(Collected data entries)
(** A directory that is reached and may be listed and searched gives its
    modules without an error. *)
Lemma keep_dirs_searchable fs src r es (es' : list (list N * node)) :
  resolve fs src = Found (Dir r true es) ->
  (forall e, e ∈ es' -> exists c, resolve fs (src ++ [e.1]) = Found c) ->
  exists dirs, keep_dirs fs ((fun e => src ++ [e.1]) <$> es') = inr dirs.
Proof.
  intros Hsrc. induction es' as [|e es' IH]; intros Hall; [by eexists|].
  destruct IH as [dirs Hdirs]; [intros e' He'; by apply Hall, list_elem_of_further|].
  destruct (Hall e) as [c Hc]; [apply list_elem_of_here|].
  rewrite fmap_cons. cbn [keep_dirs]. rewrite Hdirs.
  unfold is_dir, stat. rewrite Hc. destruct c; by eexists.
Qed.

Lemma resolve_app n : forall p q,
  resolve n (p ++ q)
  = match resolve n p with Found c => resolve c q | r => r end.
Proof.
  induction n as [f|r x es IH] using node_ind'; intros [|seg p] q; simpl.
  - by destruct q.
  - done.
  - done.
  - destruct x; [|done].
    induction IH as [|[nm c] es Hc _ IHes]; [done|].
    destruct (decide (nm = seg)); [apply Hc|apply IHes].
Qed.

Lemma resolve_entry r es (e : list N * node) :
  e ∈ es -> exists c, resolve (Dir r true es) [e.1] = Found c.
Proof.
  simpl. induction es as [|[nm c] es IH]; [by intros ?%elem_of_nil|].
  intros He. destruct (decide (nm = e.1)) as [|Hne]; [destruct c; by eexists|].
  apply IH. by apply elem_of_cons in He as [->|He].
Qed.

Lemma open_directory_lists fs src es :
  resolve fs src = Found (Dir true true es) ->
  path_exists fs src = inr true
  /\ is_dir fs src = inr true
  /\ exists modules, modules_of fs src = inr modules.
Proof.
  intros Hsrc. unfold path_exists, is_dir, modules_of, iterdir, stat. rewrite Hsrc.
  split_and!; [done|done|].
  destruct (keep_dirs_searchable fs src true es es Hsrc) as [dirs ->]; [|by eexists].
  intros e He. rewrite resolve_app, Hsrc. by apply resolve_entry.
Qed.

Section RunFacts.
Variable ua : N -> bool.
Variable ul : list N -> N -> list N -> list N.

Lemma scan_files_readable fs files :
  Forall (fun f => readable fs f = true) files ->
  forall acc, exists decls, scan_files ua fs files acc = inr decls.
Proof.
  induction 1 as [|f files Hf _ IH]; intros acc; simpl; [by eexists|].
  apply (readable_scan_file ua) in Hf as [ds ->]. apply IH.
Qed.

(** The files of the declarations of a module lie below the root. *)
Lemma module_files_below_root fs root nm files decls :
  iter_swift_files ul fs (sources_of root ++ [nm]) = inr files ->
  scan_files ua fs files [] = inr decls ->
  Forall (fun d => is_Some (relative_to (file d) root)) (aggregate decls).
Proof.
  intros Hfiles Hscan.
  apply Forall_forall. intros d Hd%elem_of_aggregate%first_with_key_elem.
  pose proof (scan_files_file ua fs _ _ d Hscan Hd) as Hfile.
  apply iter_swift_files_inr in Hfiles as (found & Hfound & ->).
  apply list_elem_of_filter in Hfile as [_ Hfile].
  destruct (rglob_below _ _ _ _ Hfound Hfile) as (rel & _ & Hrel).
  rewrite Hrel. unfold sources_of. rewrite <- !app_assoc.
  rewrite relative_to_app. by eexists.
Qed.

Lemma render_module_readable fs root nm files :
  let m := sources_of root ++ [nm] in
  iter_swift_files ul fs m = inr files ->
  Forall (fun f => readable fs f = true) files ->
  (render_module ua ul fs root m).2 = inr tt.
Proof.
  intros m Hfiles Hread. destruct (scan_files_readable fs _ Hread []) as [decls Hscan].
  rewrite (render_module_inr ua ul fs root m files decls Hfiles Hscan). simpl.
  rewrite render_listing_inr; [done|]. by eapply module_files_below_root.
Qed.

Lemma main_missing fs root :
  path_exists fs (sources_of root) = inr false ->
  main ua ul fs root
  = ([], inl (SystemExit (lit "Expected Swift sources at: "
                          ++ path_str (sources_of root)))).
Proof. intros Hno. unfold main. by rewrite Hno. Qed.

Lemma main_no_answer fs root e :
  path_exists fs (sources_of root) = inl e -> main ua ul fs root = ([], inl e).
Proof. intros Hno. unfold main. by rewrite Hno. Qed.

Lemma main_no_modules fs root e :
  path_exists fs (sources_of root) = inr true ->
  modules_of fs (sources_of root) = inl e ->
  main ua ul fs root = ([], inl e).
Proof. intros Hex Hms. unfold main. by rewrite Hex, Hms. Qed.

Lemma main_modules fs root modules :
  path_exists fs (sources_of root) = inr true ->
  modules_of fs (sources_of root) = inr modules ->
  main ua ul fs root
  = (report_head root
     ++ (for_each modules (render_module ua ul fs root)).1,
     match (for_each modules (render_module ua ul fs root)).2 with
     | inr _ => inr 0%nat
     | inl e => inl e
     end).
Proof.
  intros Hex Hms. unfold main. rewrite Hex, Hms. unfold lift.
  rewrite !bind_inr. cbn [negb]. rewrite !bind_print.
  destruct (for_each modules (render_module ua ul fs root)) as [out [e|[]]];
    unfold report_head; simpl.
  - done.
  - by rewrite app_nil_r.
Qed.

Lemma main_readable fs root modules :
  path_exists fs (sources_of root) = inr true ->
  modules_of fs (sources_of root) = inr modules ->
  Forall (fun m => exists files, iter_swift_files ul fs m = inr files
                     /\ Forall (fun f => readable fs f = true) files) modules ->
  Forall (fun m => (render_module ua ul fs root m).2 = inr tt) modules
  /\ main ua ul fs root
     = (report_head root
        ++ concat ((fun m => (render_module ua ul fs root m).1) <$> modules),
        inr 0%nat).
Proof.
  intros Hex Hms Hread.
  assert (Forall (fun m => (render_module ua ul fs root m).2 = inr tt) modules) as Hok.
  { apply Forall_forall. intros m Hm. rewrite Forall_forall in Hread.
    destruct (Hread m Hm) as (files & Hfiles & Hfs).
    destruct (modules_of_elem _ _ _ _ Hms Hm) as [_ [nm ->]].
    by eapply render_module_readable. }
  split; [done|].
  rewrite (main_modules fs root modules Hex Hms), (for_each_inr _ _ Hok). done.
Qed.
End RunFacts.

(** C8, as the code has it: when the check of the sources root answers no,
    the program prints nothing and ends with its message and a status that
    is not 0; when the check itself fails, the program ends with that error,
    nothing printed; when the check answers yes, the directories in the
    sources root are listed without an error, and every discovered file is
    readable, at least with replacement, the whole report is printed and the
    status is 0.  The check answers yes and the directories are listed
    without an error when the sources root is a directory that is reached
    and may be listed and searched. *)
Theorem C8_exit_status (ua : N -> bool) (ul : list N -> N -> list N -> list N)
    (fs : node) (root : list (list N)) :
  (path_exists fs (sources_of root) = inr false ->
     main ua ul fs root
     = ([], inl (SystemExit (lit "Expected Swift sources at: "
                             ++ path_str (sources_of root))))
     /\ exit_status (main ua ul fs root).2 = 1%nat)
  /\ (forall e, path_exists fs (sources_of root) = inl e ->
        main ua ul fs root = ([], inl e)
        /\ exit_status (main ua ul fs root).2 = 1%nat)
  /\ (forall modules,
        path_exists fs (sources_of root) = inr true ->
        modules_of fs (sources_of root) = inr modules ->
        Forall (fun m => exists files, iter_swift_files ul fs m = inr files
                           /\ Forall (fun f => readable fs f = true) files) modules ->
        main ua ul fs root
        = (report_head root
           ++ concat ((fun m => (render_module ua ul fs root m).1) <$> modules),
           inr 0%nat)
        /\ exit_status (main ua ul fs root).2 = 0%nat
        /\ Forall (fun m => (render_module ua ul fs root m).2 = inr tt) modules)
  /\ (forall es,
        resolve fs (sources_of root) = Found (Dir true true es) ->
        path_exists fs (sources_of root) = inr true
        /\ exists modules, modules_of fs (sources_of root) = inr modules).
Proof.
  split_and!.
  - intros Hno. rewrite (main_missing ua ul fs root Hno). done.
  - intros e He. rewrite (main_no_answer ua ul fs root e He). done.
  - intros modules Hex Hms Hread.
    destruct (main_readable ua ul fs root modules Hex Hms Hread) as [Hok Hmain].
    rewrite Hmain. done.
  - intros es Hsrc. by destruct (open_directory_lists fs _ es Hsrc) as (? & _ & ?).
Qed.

→ WHAT YOU WILL DO
Every line in the records that holds the word "Expected" should be copied into the answer.

→ SOLUTION
  = ([], inl (SystemExit (lit "Expected Swift sources at: "
     = ([], inl (SystemExit (lit "Expected Swift sources at: "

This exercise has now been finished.